# Record excerpts:
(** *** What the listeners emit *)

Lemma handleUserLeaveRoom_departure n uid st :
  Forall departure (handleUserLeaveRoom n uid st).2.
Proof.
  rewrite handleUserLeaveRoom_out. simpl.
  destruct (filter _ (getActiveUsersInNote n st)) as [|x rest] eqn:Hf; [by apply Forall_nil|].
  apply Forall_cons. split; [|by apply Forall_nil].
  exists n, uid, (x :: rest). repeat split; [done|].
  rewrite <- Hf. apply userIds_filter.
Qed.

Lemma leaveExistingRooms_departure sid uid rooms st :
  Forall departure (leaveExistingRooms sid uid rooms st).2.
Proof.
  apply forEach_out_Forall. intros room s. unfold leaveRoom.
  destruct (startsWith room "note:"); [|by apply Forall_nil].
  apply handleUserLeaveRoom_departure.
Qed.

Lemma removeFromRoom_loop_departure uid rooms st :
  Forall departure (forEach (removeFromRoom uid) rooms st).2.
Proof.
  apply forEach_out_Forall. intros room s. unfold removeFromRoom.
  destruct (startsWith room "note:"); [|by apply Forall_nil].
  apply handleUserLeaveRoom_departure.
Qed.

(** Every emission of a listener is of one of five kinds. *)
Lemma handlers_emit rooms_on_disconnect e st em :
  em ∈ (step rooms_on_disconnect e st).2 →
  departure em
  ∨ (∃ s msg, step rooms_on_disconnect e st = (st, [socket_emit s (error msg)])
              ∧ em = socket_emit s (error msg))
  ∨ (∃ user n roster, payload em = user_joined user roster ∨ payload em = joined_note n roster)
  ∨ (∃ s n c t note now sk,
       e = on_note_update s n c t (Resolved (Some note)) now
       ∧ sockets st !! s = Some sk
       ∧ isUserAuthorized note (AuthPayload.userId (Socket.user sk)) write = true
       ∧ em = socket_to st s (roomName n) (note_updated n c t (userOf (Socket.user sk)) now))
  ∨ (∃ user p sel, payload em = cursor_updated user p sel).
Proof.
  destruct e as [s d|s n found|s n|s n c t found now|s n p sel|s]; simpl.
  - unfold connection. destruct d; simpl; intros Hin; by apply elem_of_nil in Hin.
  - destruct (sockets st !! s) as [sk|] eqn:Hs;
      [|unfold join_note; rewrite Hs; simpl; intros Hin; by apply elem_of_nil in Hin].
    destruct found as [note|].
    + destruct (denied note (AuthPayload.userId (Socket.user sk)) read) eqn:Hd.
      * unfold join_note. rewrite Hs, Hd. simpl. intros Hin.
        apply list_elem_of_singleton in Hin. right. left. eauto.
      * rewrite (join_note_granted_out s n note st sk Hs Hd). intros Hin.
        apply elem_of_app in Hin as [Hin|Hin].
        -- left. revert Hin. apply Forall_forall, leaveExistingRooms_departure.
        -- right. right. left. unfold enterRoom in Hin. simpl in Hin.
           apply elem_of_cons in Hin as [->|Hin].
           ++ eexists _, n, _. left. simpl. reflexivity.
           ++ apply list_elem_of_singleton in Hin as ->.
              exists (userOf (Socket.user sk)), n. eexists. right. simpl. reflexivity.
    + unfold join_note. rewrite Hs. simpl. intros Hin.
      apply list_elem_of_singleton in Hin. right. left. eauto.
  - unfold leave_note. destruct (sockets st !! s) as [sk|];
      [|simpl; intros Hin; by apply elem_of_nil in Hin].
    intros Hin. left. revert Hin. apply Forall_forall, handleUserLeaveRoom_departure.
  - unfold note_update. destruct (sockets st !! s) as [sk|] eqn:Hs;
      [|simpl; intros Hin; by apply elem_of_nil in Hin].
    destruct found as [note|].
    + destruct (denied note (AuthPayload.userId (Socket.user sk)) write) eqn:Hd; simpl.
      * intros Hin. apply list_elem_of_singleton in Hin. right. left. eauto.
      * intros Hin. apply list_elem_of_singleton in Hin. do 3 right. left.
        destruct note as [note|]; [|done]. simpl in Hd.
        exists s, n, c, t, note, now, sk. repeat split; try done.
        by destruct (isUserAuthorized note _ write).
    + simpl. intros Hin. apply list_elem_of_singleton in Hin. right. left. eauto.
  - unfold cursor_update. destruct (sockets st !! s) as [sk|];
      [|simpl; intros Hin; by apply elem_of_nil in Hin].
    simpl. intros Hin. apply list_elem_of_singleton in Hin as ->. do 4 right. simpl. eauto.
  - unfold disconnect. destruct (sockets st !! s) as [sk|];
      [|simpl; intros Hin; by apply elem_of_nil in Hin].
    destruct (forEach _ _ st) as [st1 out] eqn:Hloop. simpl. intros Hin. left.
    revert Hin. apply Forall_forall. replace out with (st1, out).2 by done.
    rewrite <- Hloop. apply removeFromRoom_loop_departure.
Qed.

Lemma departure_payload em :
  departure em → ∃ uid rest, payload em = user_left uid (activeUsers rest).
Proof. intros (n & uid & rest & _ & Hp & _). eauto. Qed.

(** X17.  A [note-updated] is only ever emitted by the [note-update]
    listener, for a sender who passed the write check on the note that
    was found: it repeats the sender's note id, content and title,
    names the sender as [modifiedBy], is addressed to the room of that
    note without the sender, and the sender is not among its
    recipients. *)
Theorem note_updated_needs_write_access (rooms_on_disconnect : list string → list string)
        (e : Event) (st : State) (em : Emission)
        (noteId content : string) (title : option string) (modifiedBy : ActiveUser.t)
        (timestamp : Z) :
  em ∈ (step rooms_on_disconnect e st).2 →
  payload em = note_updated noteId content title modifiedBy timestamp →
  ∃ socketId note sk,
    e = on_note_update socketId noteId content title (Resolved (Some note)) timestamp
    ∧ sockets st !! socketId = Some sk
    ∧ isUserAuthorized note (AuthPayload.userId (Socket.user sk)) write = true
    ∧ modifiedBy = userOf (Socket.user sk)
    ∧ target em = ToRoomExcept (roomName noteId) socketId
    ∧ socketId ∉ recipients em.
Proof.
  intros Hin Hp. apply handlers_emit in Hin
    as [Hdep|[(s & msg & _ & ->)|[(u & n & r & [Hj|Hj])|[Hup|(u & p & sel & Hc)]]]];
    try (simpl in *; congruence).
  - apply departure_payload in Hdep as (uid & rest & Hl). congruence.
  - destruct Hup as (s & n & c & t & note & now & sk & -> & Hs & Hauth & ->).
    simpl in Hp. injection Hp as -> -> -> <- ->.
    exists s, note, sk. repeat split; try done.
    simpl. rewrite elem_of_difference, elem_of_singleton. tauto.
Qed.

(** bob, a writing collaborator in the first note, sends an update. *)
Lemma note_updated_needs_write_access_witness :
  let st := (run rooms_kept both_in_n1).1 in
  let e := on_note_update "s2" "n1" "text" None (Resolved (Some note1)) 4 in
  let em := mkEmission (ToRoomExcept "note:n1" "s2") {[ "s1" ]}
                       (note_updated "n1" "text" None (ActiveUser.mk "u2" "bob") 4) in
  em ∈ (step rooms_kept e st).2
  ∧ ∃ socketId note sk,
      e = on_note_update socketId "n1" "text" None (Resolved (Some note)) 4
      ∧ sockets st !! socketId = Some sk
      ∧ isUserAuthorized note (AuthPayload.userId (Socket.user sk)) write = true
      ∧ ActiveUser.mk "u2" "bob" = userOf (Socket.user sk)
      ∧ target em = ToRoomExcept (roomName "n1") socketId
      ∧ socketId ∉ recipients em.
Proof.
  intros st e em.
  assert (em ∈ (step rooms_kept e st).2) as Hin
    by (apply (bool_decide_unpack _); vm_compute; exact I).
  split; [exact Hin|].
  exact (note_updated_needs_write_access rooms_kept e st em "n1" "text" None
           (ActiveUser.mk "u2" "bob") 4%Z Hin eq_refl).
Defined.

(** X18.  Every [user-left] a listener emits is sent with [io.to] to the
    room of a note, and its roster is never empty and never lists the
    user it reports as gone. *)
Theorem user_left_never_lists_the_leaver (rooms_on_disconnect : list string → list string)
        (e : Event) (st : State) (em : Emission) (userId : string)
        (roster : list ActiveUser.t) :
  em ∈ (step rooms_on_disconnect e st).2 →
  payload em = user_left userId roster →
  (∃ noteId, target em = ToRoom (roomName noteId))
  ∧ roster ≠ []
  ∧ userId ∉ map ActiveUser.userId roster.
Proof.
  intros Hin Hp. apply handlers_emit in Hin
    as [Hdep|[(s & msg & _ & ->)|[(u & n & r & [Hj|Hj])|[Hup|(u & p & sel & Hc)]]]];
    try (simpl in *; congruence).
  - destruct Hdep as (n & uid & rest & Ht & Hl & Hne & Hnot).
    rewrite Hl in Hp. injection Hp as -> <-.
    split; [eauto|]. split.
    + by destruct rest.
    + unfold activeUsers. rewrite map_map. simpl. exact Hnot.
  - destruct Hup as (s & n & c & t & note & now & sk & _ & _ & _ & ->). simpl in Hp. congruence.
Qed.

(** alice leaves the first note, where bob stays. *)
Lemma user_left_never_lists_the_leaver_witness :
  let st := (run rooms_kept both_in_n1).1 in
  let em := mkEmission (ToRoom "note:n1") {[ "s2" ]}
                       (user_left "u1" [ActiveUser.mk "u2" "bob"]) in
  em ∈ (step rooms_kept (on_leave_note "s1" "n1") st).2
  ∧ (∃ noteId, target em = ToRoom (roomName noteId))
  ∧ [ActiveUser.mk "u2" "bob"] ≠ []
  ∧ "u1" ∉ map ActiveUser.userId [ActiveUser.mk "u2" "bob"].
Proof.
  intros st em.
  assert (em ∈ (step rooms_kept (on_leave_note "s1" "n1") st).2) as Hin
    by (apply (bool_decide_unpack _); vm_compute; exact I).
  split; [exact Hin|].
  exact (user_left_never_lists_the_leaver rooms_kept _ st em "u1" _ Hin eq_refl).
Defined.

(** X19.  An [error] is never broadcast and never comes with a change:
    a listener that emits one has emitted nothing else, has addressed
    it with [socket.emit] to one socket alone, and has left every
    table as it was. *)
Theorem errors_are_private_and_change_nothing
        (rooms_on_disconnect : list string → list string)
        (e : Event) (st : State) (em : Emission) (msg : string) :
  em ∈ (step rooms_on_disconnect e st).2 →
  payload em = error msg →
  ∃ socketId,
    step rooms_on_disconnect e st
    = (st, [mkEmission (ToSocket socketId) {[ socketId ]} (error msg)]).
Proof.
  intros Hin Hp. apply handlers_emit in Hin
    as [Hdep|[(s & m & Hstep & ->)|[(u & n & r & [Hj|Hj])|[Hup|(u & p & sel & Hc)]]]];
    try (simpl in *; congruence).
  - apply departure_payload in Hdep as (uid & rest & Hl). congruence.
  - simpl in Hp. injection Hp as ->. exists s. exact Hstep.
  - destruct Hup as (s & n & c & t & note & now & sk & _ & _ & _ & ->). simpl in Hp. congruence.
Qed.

# What to work on:
Using only the data above, copy out the lines that include the word "isUserAuthorized".

# Task answer:
       ∧ isUserAuthorized note (AuthPayload.userId (Socket.user sk)) write = true
        by destruct (isUserAuthorized note _ write).
    ∧ isUserAuthorized note (AuthPayload.userId (Socket.user sk)) write = true
      ∧ isUserAuthorized note (AuthPayload.userId (Socket.user sk)) write = true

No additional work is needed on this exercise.